## Work request
Quote exactly the lines from the start of the entries to the one with "specification states about them.", both ends included.

————————

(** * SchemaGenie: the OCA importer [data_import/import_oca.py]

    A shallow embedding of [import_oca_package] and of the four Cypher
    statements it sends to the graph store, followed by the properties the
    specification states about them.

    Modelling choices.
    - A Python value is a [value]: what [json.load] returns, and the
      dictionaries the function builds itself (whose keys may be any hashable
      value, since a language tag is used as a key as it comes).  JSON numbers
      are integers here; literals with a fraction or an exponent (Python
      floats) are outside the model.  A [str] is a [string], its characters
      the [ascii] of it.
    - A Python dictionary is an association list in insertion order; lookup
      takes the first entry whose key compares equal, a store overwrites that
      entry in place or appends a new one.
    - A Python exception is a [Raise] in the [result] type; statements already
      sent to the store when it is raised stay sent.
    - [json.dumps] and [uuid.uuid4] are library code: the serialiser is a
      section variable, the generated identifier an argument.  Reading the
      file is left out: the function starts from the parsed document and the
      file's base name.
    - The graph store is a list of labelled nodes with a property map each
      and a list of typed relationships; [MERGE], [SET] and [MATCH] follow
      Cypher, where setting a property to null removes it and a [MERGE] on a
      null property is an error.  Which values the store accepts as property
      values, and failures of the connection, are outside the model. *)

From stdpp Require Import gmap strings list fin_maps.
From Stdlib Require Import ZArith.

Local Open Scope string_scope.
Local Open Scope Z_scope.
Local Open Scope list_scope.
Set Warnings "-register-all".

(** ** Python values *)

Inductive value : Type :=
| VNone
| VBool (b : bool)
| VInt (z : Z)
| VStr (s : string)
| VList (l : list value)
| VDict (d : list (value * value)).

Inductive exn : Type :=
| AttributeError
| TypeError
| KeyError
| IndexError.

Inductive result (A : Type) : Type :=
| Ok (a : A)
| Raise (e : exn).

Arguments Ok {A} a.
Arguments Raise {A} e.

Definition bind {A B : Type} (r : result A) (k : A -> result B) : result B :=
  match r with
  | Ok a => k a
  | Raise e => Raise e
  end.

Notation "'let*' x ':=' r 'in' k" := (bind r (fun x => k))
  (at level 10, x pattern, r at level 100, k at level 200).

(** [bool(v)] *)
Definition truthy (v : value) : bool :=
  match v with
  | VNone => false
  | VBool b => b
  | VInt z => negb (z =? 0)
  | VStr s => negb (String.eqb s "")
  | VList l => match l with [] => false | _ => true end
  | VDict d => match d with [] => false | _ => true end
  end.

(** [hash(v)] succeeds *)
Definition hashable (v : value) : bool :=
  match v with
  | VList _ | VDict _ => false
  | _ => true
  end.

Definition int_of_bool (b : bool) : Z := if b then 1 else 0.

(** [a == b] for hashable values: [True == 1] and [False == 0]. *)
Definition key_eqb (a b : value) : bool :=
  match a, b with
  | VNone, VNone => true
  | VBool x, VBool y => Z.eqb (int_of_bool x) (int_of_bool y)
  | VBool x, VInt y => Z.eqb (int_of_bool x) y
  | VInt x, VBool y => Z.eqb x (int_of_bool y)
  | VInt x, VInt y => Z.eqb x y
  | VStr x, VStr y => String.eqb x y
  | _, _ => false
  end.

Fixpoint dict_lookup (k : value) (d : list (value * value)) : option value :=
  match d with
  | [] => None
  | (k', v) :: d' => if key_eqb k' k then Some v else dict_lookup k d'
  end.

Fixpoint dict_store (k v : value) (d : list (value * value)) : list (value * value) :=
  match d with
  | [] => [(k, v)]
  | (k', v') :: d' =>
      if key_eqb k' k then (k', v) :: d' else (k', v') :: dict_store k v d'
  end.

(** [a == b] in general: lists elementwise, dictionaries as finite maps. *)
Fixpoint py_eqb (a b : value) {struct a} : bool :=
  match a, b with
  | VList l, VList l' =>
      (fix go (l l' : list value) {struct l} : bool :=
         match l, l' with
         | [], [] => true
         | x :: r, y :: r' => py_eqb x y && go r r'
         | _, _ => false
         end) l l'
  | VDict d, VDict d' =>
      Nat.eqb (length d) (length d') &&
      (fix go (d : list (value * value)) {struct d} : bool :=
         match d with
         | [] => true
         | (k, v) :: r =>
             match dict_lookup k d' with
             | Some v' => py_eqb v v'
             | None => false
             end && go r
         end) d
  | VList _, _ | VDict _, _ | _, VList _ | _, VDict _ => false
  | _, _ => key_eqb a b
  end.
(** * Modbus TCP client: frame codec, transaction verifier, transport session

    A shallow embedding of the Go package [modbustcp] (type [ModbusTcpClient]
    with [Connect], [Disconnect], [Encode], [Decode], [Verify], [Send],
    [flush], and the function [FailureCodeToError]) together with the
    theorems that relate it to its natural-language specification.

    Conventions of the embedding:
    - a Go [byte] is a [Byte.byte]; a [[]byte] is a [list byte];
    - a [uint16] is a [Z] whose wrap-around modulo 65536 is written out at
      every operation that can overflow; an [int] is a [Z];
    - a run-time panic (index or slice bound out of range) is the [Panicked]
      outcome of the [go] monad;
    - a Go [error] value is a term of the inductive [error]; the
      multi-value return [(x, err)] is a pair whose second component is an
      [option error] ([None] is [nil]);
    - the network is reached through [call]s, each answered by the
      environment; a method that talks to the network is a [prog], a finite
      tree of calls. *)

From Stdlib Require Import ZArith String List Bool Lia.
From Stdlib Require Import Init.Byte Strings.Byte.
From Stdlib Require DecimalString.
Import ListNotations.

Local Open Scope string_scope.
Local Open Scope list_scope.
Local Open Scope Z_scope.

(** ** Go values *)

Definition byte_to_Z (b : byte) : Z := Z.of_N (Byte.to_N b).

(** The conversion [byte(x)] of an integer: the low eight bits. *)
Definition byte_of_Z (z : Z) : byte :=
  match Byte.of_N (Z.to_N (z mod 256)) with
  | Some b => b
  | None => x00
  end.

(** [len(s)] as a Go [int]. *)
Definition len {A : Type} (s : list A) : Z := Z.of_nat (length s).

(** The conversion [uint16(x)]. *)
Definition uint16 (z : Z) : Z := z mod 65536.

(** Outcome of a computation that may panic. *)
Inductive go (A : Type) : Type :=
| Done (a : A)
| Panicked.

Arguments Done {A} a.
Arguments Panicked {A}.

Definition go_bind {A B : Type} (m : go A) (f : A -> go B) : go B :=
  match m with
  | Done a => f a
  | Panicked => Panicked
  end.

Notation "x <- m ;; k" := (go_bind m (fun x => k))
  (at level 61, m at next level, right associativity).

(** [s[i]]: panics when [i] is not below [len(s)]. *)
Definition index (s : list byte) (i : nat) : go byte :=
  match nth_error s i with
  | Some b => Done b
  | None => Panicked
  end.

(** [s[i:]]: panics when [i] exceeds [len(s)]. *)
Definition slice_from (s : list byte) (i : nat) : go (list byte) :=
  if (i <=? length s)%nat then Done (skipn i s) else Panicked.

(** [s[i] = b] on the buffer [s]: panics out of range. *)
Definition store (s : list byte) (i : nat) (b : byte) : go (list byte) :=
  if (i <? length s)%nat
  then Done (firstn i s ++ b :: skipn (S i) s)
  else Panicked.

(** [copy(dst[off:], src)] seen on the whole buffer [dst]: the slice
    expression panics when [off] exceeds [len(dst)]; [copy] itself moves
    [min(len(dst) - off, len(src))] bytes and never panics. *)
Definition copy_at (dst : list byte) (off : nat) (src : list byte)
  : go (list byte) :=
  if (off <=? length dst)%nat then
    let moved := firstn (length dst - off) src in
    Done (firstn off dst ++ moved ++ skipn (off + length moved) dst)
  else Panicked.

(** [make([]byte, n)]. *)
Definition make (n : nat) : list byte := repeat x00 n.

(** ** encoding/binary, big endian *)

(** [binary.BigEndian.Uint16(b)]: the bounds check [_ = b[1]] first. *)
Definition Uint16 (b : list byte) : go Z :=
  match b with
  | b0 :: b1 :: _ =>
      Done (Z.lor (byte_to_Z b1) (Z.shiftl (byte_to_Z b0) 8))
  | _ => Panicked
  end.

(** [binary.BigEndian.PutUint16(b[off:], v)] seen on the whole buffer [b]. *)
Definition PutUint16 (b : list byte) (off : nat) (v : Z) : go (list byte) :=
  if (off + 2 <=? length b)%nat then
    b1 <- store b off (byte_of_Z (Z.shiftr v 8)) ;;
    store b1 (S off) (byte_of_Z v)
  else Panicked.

————————

## Solved problem
(** * SchemaGenie: the OCA importer [data_import/import_oca.py]

    A shallow embedding of [import_oca_package] and of the four Cypher
    statements it sends to the graph store, followed by the properties the
    specification states about them.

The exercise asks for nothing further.